[GIVEN RECORDS — start]

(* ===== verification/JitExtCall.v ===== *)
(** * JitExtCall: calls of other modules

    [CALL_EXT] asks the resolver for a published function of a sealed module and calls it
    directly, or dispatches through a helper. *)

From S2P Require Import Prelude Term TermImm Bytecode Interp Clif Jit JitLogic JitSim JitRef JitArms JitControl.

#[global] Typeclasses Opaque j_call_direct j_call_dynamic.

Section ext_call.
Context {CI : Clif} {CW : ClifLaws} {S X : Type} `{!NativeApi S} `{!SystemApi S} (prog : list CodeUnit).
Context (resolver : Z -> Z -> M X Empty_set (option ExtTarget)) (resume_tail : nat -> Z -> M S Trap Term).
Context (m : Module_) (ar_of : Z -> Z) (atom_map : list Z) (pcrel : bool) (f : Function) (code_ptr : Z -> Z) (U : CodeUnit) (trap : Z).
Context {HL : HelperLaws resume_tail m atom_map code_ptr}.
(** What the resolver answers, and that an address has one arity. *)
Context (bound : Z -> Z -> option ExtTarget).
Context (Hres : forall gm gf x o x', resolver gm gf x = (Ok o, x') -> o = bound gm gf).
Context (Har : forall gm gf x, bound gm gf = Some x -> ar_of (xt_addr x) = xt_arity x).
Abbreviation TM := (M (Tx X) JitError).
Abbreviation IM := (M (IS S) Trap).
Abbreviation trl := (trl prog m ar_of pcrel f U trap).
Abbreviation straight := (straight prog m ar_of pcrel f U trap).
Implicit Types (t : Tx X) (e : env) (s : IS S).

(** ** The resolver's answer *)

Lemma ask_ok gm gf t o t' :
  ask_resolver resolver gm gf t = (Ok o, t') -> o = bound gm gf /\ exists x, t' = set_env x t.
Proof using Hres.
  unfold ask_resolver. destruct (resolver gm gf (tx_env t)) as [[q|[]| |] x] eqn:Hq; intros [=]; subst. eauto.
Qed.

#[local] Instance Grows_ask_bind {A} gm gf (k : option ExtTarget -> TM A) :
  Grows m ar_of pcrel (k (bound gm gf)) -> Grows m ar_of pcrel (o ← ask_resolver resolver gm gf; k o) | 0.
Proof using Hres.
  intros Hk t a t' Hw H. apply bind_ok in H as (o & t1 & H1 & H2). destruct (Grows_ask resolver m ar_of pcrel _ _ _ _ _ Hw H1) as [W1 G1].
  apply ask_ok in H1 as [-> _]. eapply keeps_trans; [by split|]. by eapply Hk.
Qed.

[GIVEN RECORDS — finish]
[GIVEN RECORDS — start]

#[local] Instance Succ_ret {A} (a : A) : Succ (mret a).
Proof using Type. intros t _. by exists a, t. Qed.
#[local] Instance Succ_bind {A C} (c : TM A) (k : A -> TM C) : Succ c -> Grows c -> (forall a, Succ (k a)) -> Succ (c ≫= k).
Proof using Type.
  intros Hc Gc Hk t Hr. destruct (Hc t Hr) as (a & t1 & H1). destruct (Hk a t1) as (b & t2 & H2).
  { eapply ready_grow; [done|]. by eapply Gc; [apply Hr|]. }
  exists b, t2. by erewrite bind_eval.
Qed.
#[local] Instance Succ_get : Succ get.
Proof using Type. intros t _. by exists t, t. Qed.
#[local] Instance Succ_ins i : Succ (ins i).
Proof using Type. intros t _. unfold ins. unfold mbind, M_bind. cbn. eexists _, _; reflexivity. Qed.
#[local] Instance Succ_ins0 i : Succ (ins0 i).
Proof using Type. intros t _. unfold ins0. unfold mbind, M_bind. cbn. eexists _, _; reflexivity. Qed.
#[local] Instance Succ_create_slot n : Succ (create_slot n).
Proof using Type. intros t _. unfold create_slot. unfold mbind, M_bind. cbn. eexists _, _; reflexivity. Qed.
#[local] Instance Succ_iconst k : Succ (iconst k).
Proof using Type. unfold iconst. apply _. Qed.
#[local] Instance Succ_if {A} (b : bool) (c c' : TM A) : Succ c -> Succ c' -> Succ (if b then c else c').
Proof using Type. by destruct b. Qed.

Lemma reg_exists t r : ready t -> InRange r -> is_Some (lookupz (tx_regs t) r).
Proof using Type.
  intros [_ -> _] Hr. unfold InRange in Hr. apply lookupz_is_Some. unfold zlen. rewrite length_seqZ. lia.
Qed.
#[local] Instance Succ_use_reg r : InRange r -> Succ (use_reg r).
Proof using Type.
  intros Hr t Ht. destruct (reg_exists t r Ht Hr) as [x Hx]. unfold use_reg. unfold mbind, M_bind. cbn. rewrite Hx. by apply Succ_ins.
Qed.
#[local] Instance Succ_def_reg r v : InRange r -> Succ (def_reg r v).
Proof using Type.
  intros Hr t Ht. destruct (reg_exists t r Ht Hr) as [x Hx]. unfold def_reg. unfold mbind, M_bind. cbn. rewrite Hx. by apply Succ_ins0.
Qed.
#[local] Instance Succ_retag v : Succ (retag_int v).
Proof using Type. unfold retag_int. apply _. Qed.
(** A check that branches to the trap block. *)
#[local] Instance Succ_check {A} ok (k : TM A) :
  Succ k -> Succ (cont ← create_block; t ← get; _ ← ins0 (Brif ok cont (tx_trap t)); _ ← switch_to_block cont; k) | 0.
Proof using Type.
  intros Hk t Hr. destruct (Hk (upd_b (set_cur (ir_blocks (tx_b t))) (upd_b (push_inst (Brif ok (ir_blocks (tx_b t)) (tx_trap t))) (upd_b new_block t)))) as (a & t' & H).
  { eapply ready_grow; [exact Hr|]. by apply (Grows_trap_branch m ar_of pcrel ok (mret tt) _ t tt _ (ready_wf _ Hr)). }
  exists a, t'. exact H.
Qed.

[GIVEN RECORDS — finish]
[GIVEN RECORDS — start]

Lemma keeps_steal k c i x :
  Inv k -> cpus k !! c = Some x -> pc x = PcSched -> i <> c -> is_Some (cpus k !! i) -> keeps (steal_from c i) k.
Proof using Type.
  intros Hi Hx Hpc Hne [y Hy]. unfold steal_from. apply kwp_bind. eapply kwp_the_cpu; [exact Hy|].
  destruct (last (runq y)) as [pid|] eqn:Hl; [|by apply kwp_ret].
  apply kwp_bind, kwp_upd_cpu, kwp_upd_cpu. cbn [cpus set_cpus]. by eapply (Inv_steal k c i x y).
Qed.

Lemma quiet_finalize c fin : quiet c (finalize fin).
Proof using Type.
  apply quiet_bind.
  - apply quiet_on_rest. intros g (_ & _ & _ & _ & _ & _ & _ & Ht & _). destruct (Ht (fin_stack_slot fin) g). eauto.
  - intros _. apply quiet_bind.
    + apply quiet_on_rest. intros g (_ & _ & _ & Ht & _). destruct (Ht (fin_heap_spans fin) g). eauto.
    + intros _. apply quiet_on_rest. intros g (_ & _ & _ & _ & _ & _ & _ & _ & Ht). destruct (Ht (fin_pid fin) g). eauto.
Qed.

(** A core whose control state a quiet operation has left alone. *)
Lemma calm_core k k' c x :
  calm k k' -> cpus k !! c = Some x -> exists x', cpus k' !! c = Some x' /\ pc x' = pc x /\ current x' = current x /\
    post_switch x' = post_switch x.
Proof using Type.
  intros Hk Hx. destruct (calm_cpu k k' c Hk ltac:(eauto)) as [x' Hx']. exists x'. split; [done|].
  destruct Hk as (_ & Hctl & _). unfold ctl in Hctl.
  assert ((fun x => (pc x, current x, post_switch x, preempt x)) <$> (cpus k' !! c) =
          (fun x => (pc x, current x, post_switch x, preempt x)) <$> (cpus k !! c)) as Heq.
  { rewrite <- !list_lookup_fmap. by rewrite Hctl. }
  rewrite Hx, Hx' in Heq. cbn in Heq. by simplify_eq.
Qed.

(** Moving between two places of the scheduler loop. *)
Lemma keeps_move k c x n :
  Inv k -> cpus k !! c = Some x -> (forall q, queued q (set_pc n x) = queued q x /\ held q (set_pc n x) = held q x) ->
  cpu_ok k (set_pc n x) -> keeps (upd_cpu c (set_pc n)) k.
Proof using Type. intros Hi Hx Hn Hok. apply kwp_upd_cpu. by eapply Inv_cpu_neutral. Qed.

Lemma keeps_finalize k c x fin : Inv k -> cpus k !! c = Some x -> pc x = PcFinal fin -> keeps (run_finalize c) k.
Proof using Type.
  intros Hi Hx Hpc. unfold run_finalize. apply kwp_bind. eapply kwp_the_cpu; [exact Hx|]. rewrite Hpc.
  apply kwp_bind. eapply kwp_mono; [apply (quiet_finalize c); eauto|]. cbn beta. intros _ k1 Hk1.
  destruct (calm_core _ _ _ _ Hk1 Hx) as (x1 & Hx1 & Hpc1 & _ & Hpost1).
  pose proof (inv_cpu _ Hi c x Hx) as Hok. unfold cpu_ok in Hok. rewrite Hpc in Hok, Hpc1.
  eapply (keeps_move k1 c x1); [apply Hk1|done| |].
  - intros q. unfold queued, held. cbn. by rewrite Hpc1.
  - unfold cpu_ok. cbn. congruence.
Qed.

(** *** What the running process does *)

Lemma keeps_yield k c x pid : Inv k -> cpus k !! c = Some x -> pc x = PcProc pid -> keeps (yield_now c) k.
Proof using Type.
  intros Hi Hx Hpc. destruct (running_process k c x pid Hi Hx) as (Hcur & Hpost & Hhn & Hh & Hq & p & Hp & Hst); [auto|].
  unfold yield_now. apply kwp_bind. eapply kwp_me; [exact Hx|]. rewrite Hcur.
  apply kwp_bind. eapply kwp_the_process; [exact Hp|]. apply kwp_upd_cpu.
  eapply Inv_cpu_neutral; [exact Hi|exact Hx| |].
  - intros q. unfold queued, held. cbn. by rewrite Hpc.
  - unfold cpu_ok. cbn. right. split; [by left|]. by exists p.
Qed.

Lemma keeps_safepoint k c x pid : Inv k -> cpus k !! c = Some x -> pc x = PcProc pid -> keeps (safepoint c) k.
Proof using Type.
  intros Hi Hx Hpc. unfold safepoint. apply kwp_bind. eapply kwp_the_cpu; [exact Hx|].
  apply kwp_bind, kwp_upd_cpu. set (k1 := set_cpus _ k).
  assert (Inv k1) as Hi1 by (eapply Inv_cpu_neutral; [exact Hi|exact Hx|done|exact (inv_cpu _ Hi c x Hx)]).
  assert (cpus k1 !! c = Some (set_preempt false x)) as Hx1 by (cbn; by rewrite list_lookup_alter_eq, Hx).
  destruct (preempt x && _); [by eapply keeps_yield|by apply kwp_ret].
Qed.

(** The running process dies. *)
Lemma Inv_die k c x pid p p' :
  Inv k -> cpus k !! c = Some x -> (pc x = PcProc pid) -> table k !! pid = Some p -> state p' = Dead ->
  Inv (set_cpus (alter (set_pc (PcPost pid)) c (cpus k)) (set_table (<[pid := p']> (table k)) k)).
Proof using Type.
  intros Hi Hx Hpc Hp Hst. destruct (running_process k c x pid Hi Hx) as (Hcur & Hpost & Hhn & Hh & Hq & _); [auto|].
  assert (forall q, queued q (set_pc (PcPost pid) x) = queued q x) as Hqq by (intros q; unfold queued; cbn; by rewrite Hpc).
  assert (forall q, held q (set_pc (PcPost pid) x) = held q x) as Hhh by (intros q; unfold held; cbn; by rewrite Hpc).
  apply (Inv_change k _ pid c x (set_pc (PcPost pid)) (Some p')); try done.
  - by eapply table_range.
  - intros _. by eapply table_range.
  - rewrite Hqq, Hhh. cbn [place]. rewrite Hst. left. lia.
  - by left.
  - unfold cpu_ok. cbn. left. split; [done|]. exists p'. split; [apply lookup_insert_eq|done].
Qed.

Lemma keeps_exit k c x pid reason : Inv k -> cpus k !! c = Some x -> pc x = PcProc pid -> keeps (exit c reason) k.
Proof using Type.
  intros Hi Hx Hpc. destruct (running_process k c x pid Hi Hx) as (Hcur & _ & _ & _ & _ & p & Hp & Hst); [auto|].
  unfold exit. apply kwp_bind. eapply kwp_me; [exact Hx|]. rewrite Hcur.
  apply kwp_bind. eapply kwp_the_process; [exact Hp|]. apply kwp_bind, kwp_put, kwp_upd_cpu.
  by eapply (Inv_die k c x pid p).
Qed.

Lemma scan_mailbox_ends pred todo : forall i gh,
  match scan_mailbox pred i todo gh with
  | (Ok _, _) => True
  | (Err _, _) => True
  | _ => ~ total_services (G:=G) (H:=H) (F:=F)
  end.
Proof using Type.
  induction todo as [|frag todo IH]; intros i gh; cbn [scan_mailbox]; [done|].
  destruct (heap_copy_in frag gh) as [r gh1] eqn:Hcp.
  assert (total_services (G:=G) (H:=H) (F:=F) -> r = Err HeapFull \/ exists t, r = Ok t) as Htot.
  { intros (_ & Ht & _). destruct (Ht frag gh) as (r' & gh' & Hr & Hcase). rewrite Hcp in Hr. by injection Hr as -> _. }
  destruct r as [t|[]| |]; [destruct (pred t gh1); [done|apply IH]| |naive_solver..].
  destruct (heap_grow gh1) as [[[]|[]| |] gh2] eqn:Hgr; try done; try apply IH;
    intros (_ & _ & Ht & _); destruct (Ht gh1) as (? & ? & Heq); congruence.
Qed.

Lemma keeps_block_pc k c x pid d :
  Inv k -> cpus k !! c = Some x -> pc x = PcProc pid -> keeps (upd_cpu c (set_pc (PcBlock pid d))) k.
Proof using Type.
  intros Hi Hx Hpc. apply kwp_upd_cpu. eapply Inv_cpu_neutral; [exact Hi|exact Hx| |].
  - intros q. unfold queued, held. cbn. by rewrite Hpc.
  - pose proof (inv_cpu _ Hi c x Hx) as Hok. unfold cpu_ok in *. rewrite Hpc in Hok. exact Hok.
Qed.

[GIVEN RECORDS — finish]

WHAT YOU ARE ASKED TO DO: Copy the entries above exactly, but only from the line holding "Lemma keeps_exit k" through the line holding "unfold exit. apply", both included.

SOLVED EXERCISE:
Lemma keeps_exit k c x pid reason : Inv k -> cpus k !! c = Some x -> pc x = PcProc pid -> keeps (exit c reason) k.
Proof using Type.
  intros Hi Hx Hpc. destruct (running_process k c x pid Hi Hx) as (Hcur & _ & _ & _ & _ & p & Hp & Hst); [auto|].
  unfold exit. apply kwp_bind. eapply kwp_me; [exact Hx|]. rewrite Hcur.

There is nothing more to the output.